O olhar aguçado e as palavras certeiras fizeram com que os próprios analisados por Mazza vissem sua importância para a construção do papel democrático que a imprensa preenche na sociedade. Pela ocasião do aniversário, o governador Ratinho Junior (PSD) celebra a data. “Ele é testemunha ocular dos bastidores da política e das transformações da nossa sociedade. O Paraná sempre teve nele um cidadão atento e um profissional hábil. Um feliz aniversário! Parabéns pelos 90 anos! Que Deus lhe traga felicidades e saúde”, estima.
O presidente da Assembleia Legislativa, o deputado Ademar Traiano (PSDB), também ressalta a importância do veterano. “Comemoramos, em plena pandemia, os 90 anos de uma verdadeira lenda do jornalismo paranaense, Luiz Geraldo Mazza: mais de 70 anos de jornal, sempre um trabalho da melhor qualidade. Com humor, cultura, informação, independência e profissionalismo. Sem esquecer o monumental talento, o bom caráter e o refinado e inimitável senso de humor. Personagem de histórias deliciosas que enriqueceram o folclore curitibano”.
BOCA MALDITA
Torcedor do Coritiba – acompanha os jogos mesmo nas más fases, como ocorre atualmente –, Mazza é apreciador de longas horas de pescaria, adepto de uma cervejinha ou uma caipirinha, e não dispensava circular por Curitiba de ônibus. Na capital paranaense sempre foi personagem conhecido na Boca Maldita, entre cafés, bancas de revista e bancos do calçadão na Avenida Luiz Xavier. Entre tantos amigos que guardam boas recordações das noites de boa prosa está o advogado criminalista e professor da Universidade Federal do Paraná René Dotti, que ressente a falta dos comentários do companheiro no rádio. “O Mazza tem a melhor memória do Paraná. Não há evento político que ele não tenha conhecido em detalhes. Eu ouvia sempre no rádio, quando ele exercia uma crítica moderada e de qualidade, sempre com humor. São inesquecíveis nossas noites na Boca Maldita. Um amigo muito querido que desejo que tenha os 90 anos muito celebrados”, deseja.

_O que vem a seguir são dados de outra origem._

(** ** Properties *)

(** Parsing is total: on every source text and under every limits the lexer
    and parser return a validated expression or an ordinary error.  They never
    index past the token vector and never run out of the fuel the model gives
    them, so the code's loops and recursion terminate. *)
Theorem parse_expression_total source lim :
  (exists e, parse_expression source lim = Ok e /\ validate_expression e lim = Ok tt) \/
  (exists err, parse_expression source lim = Err (Fail err)).
Proof.
  assert (safe (parse_expression source lim) (fun e => validate_expression e lim = Ok tt)) as H.
  { unfold parse_expression. destruct (_ <? _); [done|].
    eapply safe_bind; [apply tokenize_safe|]. intros ts Hts. unfold parse, parser_new.
    assert (parser_wf lim (MkParser ts 0 lim 0 0)) as Hwf.
    { split; [|done]. destruct Hts as [o Ho]. destruct ts; simpl in *; [done|lia]. }
    eapply safe_bind;
      [apply (parse_levels_safe lim); [done|]; unfold rem, parse_fuel; simpl; lia|].
    intros [e p] [Hp _]. destruct (advance_wf _ _ Hp) as (t & Et & _).
    unfold parser_error. rewrite Et. simpl. destruct (kind t); try done.
    rewrite (proj2 (proj2 Hp)). by destruct (validate_expression e lim) as [[]|] eqn:E. }
  destruct (parse_expression source lim) as [e|[err| |]]; eauto; done.
Qed.
(* ===== verification/Artifacts.v ===== *)
(** * Declared artifacts (crates/domain/src/artifacts.rs)

    Artifact declarations and their validation, the compiled glob patterns with
    the dynamic-programming matcher and its work budget, and the immutable set
    manifest with its digest.  The matcher is related to a direct definition of
    the pattern dialect ([glob] within a segment, [glob_path] across segments). *)

From stdpp Require Import base gmap list strings sorting.
From Stdlib Require Import Ascii ZArith Lia.
From S2P Require Import Prelude Text Bytes Domain.

Open Scope Z_scope.

(** ** Bounds *)

Definition MAX_ARTIFACTS_PER_STAGE : Z := 16.
Definition MAX_ARTIFACT_PATTERNS : Z := 32.
Definition MAX_ARTIFACT_NAME_BYTES : Z := 128.
Definition MAX_ARTIFACT_PATTERN_BYTES : Z := 512.
Definition MAX_ARTIFACT_OBJECT_NAME_BYTES : Z := 512.
Definition MAX_ARTIFACT_FILES_PER_ATTEMPT : Z := 1024.
Definition MAX_ATTEMPT_ARTIFACT_BYTES : Z := 256 * 1048576.
Definition ARTIFACT_MEDIA_TYPE : string := "application/octet-stream".
Definition ARTIFACT_UPLOAD_SECONDS_PER_MIB : Z := 1.
Definition ARTIFACT_UPLOAD_BASE_SECONDS : Z := 30.
Definition MAX_ARTIFACT_UPLOAD_SECONDS : Z := 15 * 60.
Definition ARTIFACT_COMMIT_HEADROOM_SECONDS : Z := 60.
Definition ARTIFACT_RESPONSE_MARGIN_SECONDS : Z := 5.

(** [u64::div_ceil], saturating arithmetic at [u64::MAX]. *)
Definition div_ceil (a b : Z) : Z := (a + b - 1) / b.

Definition artifact_upload_seconds (bytes : Z) : Z :=
  Z.min
    (sat_add ARTIFACT_UPLOAD_BASE_SECONDS
      (sat_mul (div_ceil bytes 1048576) ARTIFACT_UPLOAD_SECONDS_PER_MIB))
    MAX_ARTIFACT_UPLOAD_SECONDS.
Definition artifact_server_seconds (bytes : Z) : Z :=
  artifact_upload_seconds bytes + ARTIFACT_UPLOAD_BASE_SECONDS
  + ARTIFACT_COMMIT_HEADROOM_SECONDS.
Definition artifact_client_seconds (bytes : Z) : Z :=
  artifact_server_seconds bytes + ARTIFACT_RESPONSE_MARGIN_SECONDS.

(** ** Declarations *)

Record ArtifactSpec := { as_name : string; as_paths : list string }.

Record ArtifactSpecError := ArtifactErr { artifact_error : string }.
Definition artifact_error_display (e : ArtifactSpecError) : string :=
  "invalid artifact declaration: " +:+ artifact_error e.

Definition is_name_byte (b : ascii) : bool :=
  is_ascii_alphanumeric b || one_of ["."; "_"; "-"]%char b.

Tão longa quanto sua relação com a imprensa é o seu casamento. Mazza ostenta outra marca invejável ao lado de sua mulher, Lucy Werneck Mazza: bodas de platina. São 65 anos numa união que gerou quatro filhos, seis netos e seis bisnetos. O olhar de admiração é visto por quem carrega no nome a marca da hereditariedade: Luiz Geraldo Mazza Neto, 27 anos, que também tem no jornalismo o seu meio de vida. “É um orgulho e ao mesmo tempo uma responsabilidade tremenda em levar este nome. Nunca me imaginei na área. Comecei na faculdade de Publicidade e Propaganda e, com um ano de curso, eu tranquei e fui para o Jornalismo, quando me identifiquei com a profissão. Vejo como uma continuidade levar o nome dele por mais tempo ainda pelo jornalismo. É claro que ele sempre será lembrado. Tento seguir o jornalismo ético que ele sempre defendeu”, diz orgulhoso.